(DATA RECORDS begins)

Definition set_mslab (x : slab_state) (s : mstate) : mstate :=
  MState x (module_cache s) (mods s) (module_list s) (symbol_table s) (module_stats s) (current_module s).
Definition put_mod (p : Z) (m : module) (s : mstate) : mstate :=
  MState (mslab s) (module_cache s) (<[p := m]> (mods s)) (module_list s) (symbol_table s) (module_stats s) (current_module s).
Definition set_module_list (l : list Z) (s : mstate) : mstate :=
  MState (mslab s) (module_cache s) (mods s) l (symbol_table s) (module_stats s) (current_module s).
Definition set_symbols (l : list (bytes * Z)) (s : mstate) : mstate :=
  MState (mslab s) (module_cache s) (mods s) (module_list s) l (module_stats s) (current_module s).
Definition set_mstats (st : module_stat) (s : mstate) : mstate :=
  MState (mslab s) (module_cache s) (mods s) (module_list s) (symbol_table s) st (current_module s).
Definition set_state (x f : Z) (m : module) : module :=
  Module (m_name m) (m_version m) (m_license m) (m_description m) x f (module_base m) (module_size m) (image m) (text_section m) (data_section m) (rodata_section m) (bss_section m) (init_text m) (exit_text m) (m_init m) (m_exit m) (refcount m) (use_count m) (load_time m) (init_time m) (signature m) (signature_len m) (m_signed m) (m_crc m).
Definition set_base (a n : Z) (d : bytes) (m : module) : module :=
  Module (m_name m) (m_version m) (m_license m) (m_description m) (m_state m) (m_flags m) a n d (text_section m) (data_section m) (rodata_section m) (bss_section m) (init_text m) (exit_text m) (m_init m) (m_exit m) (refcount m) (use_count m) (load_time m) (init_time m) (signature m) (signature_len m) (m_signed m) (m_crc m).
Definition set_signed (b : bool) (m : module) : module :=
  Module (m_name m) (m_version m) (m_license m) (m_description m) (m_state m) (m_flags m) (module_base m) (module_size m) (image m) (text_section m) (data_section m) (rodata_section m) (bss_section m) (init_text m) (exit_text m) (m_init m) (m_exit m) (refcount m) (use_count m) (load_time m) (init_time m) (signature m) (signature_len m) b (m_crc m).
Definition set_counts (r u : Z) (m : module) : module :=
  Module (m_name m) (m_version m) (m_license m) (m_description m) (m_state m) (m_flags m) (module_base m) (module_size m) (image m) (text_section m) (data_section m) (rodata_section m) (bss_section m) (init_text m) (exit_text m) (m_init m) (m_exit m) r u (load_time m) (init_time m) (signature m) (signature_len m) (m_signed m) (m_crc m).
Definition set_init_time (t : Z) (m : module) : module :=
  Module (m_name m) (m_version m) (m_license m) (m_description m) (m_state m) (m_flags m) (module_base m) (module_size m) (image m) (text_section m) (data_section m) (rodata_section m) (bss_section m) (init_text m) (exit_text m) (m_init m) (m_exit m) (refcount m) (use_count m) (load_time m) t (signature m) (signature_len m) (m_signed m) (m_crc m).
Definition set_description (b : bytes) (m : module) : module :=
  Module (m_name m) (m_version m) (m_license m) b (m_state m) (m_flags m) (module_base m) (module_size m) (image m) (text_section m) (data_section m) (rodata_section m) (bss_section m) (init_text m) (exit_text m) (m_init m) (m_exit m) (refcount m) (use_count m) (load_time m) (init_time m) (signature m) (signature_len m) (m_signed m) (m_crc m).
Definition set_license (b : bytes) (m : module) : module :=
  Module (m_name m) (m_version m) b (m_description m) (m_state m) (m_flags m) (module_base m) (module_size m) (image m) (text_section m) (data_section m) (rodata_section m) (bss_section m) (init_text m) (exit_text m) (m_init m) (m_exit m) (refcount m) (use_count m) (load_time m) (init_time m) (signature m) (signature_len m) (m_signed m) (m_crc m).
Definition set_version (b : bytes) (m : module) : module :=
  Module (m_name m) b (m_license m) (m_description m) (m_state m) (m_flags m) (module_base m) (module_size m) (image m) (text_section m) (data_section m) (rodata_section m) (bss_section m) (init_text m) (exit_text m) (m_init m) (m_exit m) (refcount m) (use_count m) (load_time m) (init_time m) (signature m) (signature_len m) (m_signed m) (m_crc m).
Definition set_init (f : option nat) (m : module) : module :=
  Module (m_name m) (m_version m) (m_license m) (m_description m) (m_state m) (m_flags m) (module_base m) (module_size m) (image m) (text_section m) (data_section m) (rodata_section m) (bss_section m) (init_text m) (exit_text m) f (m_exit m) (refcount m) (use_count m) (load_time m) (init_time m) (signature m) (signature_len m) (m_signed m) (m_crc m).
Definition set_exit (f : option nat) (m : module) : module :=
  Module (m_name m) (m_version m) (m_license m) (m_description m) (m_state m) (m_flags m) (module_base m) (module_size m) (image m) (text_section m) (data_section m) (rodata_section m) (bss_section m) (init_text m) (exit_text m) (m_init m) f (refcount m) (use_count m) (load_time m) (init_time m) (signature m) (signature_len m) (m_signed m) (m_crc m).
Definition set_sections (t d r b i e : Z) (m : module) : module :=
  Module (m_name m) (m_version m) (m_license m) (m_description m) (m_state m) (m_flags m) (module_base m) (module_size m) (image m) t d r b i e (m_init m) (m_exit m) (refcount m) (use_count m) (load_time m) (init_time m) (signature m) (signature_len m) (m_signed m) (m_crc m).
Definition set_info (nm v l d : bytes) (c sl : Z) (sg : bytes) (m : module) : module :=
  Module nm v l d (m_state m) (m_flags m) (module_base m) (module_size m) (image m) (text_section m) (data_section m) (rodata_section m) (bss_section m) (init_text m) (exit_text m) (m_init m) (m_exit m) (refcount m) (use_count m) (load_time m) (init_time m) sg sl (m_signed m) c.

(DATA RECORDS ends)
(DATA RECORDS begins)

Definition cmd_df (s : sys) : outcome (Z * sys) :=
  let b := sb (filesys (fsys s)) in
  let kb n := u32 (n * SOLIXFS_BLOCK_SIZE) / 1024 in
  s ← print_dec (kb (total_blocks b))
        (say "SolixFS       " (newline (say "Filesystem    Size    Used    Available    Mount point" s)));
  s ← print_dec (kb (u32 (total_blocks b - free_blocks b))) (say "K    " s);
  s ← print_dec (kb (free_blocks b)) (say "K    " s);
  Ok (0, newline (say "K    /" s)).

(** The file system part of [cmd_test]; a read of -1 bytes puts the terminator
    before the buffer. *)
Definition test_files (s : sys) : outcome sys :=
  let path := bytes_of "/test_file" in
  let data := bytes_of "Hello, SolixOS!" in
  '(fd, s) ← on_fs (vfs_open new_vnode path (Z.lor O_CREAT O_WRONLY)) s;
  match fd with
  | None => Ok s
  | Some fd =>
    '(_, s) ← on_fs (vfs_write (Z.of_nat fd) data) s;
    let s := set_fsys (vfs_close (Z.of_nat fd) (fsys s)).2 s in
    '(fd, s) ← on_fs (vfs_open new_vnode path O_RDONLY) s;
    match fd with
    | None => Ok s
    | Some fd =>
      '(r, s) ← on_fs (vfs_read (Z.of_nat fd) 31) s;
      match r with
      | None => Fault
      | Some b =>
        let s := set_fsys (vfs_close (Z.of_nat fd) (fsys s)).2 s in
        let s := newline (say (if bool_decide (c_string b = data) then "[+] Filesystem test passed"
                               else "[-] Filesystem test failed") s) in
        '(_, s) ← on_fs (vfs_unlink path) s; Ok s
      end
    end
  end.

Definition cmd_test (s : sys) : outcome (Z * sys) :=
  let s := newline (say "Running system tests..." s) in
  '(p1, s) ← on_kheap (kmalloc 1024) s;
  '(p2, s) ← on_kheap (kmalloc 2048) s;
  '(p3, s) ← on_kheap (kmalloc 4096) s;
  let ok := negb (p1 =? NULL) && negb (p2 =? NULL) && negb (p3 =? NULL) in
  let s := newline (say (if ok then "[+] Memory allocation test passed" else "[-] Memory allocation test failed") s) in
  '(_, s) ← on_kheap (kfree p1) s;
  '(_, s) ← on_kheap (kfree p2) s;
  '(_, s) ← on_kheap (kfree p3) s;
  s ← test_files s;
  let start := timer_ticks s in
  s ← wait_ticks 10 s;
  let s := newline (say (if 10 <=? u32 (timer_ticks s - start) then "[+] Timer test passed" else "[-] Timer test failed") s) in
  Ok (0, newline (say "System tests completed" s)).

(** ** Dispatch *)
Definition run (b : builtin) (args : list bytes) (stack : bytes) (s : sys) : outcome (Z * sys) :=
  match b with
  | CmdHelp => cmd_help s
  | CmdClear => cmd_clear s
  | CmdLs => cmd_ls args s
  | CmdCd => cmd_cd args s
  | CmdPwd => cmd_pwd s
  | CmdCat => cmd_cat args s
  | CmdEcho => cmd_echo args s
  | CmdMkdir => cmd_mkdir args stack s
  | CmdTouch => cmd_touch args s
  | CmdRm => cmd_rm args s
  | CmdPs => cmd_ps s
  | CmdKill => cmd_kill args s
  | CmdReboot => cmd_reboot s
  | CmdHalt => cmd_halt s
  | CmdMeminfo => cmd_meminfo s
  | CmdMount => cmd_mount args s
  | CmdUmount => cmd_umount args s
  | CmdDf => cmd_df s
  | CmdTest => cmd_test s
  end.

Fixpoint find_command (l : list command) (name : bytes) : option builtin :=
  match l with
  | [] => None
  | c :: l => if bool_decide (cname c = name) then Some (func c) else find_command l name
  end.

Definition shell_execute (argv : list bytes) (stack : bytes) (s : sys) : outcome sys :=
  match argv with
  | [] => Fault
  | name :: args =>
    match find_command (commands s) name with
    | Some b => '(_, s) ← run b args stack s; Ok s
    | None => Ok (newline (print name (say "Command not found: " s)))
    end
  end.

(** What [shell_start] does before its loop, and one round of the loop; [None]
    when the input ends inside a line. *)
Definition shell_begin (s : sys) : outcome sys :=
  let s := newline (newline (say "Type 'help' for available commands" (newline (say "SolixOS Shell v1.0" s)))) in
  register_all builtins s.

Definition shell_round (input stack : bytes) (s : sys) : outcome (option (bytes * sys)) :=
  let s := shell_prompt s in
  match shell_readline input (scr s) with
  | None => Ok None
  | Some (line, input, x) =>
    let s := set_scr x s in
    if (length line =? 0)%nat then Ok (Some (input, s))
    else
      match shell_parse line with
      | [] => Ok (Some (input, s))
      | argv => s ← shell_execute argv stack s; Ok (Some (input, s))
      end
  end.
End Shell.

(DATA RECORDS ends)

_YOUR GOAL:_
Read through the lines above and collect those that contain the string "kmalloc".

_RESPONSE FOR THIS EXERCISE:_
  '(p1, s) ← on_kheap (kmalloc 1024) s;
  '(p2, s) ← on_kheap (kmalloc 2048) s;
  '(p3, s) ← on_kheap (kmalloc 4096) s;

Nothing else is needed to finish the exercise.